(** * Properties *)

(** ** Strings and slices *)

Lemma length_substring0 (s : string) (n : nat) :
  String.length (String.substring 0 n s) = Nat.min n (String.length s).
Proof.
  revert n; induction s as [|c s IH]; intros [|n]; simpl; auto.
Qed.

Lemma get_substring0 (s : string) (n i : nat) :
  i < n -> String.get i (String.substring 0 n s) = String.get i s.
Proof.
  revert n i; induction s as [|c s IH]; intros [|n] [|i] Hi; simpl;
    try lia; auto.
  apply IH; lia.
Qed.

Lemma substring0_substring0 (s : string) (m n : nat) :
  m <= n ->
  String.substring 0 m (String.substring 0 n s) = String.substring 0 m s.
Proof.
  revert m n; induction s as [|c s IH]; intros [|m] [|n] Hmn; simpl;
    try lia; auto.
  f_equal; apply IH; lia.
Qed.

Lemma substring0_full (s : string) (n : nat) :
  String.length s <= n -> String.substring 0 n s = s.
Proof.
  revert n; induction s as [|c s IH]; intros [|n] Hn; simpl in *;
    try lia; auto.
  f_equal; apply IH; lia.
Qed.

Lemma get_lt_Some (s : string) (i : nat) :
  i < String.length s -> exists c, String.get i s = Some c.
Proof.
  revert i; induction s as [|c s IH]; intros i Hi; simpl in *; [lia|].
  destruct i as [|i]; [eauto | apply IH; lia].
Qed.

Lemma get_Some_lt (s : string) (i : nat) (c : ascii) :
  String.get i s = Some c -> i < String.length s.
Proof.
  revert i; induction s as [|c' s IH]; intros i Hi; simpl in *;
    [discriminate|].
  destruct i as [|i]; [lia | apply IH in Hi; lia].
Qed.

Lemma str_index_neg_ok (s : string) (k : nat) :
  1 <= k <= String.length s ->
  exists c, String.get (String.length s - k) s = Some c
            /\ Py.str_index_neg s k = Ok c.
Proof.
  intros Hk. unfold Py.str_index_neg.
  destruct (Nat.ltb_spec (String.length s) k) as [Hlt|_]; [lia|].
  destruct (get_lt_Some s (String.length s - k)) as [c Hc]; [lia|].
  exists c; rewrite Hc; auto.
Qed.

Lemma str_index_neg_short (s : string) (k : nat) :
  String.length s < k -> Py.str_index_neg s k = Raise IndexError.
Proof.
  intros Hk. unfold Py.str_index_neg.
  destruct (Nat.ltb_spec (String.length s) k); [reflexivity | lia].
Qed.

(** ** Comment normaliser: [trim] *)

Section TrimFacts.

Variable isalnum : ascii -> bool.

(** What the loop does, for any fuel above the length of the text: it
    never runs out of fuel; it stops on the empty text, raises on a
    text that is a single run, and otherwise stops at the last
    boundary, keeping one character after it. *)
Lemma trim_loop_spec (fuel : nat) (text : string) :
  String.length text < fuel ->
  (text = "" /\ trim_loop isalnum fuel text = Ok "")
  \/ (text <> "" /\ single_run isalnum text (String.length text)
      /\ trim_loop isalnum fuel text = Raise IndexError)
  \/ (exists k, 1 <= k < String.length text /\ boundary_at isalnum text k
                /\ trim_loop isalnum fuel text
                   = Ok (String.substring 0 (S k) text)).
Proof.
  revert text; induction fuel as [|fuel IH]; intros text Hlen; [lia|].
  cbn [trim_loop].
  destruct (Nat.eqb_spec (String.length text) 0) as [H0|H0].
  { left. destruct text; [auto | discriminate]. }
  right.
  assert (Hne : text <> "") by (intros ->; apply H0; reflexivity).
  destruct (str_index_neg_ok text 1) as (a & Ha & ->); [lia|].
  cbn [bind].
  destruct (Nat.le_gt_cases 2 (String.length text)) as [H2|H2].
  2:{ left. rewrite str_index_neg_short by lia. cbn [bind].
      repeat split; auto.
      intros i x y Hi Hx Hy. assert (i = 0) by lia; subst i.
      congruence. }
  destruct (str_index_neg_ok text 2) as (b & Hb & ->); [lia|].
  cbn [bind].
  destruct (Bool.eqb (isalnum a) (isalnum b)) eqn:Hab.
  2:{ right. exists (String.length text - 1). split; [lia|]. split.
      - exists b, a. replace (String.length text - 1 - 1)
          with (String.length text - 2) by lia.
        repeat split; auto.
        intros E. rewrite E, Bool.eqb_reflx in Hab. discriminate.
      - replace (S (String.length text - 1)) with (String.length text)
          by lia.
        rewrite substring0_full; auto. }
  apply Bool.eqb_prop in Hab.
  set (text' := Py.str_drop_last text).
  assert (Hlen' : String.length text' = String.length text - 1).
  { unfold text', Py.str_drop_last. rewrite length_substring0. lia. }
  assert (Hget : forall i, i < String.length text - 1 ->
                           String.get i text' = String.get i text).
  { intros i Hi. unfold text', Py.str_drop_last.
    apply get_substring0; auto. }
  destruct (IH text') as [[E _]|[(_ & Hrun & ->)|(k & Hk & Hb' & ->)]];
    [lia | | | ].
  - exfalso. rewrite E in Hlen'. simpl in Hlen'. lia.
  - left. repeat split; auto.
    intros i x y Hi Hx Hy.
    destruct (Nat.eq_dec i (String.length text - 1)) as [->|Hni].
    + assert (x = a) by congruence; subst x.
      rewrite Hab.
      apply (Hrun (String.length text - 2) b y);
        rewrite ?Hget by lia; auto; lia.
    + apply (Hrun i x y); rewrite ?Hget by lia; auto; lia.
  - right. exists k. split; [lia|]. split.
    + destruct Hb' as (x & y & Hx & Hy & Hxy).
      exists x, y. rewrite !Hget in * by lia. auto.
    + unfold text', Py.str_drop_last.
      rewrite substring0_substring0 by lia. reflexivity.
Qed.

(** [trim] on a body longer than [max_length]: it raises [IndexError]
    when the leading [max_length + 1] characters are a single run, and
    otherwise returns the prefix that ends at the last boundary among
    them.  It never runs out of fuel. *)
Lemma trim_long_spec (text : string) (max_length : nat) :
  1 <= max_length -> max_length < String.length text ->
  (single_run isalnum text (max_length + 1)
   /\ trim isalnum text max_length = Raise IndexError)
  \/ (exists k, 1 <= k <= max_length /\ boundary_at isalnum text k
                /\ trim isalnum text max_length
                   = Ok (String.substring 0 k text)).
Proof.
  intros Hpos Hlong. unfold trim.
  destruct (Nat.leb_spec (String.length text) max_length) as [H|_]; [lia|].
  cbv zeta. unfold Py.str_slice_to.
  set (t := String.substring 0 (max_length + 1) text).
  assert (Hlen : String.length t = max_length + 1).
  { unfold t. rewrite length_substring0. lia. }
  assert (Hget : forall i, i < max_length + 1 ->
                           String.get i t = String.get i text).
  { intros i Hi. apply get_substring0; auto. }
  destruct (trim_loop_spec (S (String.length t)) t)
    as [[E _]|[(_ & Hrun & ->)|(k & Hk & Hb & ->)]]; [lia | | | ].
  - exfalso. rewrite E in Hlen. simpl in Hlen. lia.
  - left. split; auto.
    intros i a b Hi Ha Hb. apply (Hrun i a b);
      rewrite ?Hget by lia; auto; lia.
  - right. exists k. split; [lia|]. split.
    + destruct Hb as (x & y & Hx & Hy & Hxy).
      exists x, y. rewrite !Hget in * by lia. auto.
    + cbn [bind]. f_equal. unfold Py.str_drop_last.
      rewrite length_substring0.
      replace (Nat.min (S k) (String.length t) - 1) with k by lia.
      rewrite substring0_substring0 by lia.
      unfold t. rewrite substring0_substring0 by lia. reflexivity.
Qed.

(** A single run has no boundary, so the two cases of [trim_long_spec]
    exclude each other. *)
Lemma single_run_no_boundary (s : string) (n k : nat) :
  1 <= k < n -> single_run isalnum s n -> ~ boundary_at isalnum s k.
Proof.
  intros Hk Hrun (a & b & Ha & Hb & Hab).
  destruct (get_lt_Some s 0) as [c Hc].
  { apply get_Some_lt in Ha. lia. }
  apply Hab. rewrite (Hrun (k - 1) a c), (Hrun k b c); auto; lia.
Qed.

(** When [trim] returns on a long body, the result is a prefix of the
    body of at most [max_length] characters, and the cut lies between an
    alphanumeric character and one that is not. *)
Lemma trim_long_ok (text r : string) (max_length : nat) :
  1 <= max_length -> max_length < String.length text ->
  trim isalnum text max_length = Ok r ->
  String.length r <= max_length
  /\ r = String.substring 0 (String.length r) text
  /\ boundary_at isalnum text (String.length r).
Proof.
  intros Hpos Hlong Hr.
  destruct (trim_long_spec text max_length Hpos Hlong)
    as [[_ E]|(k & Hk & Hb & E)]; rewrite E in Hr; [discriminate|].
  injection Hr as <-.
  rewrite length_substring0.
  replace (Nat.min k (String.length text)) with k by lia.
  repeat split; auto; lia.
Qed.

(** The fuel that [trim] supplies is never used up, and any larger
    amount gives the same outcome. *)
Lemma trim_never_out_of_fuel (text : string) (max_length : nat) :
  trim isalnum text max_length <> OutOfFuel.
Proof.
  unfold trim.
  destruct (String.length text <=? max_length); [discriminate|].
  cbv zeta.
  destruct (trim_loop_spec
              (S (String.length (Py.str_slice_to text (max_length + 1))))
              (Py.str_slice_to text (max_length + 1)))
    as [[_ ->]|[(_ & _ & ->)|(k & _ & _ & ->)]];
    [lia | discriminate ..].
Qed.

- **ABOUT THIS TASK**
After reading the listing above, work out how many lines contain "prefix" and reply with that number only.

- **WORKED SOLUTION**
2